Please repeat the lines below exactly. Begin with the line containing "Lemma data_link fb" and go on through the line containing "change (InnerMade ip :: t ++ [e])".
######
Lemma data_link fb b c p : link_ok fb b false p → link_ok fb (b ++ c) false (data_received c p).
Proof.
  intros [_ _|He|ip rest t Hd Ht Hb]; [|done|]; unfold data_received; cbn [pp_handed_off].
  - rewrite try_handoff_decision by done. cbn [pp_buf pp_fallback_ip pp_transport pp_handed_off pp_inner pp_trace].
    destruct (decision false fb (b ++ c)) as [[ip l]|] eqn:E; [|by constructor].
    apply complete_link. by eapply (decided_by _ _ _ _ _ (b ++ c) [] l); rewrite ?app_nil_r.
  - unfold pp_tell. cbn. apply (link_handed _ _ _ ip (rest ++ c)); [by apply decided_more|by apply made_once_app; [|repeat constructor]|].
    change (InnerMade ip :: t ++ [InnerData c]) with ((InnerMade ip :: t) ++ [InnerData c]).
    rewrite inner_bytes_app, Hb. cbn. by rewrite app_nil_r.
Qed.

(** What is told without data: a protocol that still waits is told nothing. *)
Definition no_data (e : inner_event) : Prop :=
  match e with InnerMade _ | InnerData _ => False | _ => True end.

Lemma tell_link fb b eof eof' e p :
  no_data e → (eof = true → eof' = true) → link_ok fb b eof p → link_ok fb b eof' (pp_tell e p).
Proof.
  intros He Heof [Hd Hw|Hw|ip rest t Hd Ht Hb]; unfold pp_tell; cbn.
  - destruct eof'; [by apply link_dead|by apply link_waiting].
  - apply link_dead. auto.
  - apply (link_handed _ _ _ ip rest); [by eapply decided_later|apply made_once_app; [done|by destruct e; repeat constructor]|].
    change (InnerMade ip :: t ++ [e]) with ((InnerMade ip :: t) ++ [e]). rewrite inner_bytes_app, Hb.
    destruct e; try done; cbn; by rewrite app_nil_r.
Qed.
######
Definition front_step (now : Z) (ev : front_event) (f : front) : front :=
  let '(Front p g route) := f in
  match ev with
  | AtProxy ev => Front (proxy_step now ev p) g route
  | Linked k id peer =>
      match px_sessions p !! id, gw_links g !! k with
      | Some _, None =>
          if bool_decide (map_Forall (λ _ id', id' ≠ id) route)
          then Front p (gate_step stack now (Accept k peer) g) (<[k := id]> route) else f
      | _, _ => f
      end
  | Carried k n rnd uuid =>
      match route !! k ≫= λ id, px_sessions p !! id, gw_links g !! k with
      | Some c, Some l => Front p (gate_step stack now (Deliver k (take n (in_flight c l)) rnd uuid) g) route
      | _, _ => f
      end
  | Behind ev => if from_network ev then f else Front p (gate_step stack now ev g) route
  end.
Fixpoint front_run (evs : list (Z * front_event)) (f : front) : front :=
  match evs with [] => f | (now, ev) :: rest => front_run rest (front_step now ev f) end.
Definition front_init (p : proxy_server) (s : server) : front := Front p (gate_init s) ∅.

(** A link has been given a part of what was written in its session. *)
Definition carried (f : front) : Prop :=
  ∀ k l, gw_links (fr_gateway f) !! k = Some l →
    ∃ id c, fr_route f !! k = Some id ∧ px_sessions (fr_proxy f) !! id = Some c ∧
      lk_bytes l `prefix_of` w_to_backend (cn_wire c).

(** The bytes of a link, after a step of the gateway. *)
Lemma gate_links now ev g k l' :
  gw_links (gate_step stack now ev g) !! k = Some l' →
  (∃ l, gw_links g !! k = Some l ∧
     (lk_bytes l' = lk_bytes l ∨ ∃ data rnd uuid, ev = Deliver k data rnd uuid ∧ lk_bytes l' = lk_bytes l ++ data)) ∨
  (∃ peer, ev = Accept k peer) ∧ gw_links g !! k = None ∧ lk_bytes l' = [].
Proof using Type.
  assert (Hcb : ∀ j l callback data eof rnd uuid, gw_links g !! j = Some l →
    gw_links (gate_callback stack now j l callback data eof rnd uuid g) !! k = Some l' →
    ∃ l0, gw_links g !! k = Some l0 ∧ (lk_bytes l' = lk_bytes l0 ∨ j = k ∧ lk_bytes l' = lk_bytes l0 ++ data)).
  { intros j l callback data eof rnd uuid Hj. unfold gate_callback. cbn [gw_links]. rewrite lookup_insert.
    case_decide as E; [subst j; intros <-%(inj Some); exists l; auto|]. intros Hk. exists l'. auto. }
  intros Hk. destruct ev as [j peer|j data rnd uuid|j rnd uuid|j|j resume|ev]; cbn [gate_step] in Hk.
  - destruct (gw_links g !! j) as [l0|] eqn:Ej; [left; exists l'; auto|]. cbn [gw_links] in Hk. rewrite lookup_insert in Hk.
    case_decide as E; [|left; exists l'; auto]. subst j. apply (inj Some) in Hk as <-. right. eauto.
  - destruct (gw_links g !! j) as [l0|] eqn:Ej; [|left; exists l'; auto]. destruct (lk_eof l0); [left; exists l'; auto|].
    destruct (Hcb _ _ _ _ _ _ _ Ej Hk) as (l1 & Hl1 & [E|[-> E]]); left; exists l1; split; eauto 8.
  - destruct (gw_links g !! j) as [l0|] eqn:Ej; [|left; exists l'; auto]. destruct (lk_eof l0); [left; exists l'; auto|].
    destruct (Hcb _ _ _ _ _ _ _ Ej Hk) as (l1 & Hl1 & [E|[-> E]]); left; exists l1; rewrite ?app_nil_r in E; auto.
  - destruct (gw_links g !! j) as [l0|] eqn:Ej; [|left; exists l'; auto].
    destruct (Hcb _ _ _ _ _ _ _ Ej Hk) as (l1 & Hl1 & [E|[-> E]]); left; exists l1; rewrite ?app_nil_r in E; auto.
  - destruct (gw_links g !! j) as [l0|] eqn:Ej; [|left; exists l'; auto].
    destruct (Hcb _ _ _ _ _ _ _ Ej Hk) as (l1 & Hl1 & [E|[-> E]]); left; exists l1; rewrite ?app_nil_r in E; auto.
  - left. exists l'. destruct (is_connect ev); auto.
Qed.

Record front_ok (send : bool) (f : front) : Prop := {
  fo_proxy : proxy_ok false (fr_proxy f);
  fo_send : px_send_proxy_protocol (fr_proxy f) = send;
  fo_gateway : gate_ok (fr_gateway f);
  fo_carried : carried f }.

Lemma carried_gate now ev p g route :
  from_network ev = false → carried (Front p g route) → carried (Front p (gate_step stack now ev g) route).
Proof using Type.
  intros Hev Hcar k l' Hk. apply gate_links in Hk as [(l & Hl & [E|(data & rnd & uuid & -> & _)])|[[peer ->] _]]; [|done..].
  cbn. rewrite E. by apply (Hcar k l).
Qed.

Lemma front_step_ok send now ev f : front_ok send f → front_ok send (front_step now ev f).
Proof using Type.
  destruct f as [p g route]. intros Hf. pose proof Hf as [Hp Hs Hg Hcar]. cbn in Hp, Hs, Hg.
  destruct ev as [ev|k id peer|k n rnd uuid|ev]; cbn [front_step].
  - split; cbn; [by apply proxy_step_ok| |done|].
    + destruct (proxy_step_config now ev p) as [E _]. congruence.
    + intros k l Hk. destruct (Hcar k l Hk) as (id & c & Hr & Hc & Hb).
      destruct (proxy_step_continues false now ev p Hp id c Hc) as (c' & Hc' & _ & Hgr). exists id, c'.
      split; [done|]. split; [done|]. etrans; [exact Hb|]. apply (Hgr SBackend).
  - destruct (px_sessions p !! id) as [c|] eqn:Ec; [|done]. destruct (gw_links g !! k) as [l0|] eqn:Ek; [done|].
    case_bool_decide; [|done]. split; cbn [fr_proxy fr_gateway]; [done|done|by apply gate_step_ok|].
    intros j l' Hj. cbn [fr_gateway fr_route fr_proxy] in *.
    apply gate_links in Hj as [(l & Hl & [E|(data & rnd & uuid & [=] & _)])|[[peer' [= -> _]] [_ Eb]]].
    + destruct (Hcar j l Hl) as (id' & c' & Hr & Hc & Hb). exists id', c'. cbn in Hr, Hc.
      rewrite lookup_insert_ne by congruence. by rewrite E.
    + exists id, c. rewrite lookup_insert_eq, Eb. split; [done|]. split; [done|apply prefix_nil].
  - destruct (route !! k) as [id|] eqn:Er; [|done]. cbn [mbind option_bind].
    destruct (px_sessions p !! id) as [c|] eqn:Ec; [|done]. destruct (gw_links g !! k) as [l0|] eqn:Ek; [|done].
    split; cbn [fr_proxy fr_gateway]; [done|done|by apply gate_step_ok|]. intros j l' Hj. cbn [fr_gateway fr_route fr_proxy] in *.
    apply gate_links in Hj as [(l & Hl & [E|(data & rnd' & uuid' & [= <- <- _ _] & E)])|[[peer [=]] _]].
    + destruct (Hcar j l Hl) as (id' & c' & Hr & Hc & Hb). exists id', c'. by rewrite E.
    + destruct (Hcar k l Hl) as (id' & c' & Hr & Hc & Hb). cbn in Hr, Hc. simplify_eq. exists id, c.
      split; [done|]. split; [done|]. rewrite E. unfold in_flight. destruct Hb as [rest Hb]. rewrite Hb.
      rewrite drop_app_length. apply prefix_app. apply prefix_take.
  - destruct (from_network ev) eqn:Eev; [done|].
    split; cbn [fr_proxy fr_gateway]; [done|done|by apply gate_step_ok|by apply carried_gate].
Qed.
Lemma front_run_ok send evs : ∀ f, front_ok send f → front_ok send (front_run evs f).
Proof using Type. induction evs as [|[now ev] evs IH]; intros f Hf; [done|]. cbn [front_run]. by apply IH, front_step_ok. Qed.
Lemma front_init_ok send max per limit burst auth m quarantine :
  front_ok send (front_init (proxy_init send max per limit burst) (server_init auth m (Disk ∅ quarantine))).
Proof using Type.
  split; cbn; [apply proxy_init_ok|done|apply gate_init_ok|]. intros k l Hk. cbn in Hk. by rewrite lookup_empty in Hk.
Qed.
######
§ **ANSWER SECTION**:
Lemma data_link fb b c p : link_ok fb b false p → link_ok fb (b ++ c) false (data_received c p).
Proof.
  intros [_ _|He|ip rest t Hd Ht Hb]; [|done|]; unfold data_received; cbn [pp_handed_off].
  - rewrite try_handoff_decision by done. cbn [pp_buf pp_fallback_ip pp_transport pp_handed_off pp_inner pp_trace].
    destruct (decision false fb (b ++ c)) as [[ip l]|] eqn:E; [|by constructor].
    apply complete_link. by eapply (decided_by _ _ _ _ _ (b ++ c) [] l); rewrite ?app_nil_r.
  - unfold pp_tell. cbn. apply (link_handed _ _ _ ip (rest ++ c)); [by apply decided_more|by apply made_once_app; [|repeat constructor]|].
    change (InnerMade ip :: t ++ [InnerData c]) with ((InnerMade ip :: t) ++ [InnerData c]).
    rewrite inner_bytes_app, Hb. cbn. by rewrite app_nil_r.
Qed.

(** What is told without data: a protocol that still waits is told nothing. *)
Definition no_data (e : inner_event) : Prop :=
  match e with InnerMade _ | InnerData _ => False | _ => True end.

Lemma tell_link fb b eof eof' e p :
  no_data e → (eof = true → eof' = true) → link_ok fb b eof p → link_ok fb b eof' (pp_tell e p).
Proof.
  intros He Heof [Hd Hw|Hw|ip rest t Hd Ht Hb]; unfold pp_tell; cbn.
  - destruct eof'; [by apply link_dead|by apply link_waiting].
  - apply link_dead. auto.
  - apply (link_handed _ _ _ ip rest); [by eapply decided_later|apply made_once_app; [done|by destruct e; repeat constructor]|].
    change (InnerMade ip :: t ++ [e]) with ((InnerMade ip :: t) ++ [e]). rewrite inner_bytes_app, Hb.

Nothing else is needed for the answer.